> [REQUIRED WORK]: Within the listing below, please copy exactly the lines between the line holding "revert a r a'." and the line holding "Proof. apply loop_provisional. Qed.", inclusive.

> [LISTED RECORDS]:
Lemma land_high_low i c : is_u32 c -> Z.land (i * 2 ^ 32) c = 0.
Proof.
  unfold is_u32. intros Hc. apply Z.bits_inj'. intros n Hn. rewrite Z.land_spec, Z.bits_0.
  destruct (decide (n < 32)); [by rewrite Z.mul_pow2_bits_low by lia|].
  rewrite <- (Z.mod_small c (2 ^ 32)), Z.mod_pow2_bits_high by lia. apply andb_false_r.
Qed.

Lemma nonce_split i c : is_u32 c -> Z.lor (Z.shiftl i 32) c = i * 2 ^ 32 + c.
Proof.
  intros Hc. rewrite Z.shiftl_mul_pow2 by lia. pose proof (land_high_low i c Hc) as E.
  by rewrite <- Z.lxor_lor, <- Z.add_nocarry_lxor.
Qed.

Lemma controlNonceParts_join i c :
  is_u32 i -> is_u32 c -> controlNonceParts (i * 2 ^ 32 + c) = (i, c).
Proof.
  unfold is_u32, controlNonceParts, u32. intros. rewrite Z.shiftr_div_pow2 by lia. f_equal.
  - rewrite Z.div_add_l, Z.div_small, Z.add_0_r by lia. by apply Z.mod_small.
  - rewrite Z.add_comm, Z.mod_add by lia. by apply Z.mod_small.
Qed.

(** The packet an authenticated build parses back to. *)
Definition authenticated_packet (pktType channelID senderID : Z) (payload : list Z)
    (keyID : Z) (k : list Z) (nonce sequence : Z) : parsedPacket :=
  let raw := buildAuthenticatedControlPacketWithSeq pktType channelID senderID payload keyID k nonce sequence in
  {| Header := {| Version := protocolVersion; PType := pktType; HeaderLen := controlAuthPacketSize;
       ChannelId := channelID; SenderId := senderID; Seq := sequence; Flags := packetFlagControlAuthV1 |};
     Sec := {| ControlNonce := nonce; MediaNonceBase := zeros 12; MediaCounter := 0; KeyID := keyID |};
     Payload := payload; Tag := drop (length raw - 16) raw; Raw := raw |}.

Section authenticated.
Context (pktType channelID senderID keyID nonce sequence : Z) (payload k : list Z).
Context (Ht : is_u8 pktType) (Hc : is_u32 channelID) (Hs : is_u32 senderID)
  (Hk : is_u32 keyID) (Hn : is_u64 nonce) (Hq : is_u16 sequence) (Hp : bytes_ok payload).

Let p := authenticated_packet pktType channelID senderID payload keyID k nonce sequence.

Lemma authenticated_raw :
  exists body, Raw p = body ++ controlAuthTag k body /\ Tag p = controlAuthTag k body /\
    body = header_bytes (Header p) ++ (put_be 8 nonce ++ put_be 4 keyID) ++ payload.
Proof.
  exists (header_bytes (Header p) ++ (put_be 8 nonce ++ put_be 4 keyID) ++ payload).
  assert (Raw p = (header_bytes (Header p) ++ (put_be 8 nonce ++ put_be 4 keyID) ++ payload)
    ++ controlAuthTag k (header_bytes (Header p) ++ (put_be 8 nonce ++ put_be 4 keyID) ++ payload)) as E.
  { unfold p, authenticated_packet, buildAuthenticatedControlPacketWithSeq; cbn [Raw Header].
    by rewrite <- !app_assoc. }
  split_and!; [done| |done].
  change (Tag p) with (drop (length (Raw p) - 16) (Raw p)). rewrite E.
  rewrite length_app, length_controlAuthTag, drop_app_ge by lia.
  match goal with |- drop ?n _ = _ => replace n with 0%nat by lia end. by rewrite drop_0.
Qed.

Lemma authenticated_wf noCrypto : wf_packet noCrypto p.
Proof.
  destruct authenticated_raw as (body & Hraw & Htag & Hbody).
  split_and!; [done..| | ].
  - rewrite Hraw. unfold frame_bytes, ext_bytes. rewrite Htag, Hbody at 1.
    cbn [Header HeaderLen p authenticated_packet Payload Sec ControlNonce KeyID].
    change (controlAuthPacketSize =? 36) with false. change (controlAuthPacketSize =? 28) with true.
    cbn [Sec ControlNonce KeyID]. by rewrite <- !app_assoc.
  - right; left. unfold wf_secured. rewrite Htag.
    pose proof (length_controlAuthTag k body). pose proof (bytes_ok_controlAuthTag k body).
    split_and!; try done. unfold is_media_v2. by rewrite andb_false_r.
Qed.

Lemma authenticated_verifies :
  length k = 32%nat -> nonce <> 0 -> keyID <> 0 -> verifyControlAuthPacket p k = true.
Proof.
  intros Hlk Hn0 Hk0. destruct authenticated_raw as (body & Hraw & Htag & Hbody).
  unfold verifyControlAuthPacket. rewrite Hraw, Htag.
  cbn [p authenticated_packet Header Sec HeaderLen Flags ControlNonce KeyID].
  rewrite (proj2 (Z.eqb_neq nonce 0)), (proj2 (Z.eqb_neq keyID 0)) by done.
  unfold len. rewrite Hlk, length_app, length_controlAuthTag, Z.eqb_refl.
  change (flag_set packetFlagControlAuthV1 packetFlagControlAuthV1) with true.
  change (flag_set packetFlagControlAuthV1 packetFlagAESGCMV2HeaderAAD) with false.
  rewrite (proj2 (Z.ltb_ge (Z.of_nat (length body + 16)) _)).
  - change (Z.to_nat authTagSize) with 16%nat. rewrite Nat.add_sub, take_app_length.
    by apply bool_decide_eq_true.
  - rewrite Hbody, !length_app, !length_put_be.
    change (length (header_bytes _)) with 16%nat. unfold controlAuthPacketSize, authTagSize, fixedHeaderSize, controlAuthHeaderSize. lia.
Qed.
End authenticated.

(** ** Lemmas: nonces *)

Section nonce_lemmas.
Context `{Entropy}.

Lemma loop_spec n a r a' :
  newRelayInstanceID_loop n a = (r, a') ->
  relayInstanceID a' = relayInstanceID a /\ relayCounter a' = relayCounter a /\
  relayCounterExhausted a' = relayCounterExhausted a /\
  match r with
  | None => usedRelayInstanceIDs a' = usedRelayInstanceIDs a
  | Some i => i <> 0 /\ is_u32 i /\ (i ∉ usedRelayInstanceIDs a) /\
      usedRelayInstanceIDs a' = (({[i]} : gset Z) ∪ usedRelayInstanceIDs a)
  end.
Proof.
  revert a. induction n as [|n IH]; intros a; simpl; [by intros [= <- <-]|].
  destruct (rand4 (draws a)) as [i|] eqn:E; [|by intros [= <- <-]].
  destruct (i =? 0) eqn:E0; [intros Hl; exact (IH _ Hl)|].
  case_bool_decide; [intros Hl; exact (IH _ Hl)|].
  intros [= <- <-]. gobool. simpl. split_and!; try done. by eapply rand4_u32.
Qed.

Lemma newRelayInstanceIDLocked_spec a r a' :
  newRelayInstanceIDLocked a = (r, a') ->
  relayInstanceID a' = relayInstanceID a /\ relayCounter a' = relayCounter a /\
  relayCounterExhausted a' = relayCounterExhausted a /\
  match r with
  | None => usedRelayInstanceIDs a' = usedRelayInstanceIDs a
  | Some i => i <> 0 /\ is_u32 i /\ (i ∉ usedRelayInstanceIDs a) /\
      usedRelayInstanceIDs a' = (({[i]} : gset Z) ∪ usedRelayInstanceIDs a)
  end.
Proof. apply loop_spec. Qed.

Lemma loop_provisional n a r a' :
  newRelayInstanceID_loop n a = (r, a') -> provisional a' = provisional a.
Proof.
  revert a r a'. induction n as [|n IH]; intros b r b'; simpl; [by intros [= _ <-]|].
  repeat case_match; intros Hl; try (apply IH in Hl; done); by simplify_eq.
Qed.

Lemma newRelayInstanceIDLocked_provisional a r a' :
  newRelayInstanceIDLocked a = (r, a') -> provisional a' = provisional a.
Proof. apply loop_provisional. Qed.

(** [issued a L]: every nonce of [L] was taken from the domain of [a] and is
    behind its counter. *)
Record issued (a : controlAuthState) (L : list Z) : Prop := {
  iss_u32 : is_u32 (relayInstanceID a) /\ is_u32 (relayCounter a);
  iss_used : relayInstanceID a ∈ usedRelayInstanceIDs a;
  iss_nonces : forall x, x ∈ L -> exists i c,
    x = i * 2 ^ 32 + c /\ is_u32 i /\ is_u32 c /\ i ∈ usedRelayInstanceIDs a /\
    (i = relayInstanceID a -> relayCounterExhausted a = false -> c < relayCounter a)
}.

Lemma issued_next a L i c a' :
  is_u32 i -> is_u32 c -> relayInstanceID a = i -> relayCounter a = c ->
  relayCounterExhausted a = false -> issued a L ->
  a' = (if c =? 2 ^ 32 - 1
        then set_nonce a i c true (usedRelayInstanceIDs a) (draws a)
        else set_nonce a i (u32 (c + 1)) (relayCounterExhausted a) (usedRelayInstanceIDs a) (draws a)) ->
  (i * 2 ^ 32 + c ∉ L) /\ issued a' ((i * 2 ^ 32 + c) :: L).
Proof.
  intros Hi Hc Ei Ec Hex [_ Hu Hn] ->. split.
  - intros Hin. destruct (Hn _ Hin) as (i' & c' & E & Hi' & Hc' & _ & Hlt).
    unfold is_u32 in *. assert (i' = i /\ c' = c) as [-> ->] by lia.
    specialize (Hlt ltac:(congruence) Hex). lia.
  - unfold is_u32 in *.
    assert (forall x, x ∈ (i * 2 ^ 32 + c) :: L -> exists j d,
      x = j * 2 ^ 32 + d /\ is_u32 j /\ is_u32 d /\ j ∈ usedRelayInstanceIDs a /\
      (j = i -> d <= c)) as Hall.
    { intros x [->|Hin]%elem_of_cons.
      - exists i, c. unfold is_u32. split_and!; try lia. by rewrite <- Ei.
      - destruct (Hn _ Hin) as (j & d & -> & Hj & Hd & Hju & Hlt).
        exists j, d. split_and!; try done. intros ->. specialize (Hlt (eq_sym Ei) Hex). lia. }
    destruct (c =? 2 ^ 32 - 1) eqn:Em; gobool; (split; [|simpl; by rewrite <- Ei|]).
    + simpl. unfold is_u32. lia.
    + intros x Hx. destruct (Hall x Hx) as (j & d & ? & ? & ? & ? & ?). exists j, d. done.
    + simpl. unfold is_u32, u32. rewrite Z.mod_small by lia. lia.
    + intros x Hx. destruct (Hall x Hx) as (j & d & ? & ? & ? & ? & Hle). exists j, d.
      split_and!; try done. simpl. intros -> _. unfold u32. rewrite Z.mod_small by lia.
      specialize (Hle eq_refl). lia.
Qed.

> [FINISHED EXERCISE]:
  revert a r a'. induction n as [|n IH]; intros b r b'; simpl; [by intros [= _ <-]|].
  repeat case_match; intros Hl; try (apply IH in Hl; done); by simplify_eq.
Qed.

Lemma newRelayInstanceIDLocked_provisional a r a' :
  newRelayInstanceIDLocked a = (r, a') -> provisional a' = provisional a.
Proof. apply loop_provisional. Qed.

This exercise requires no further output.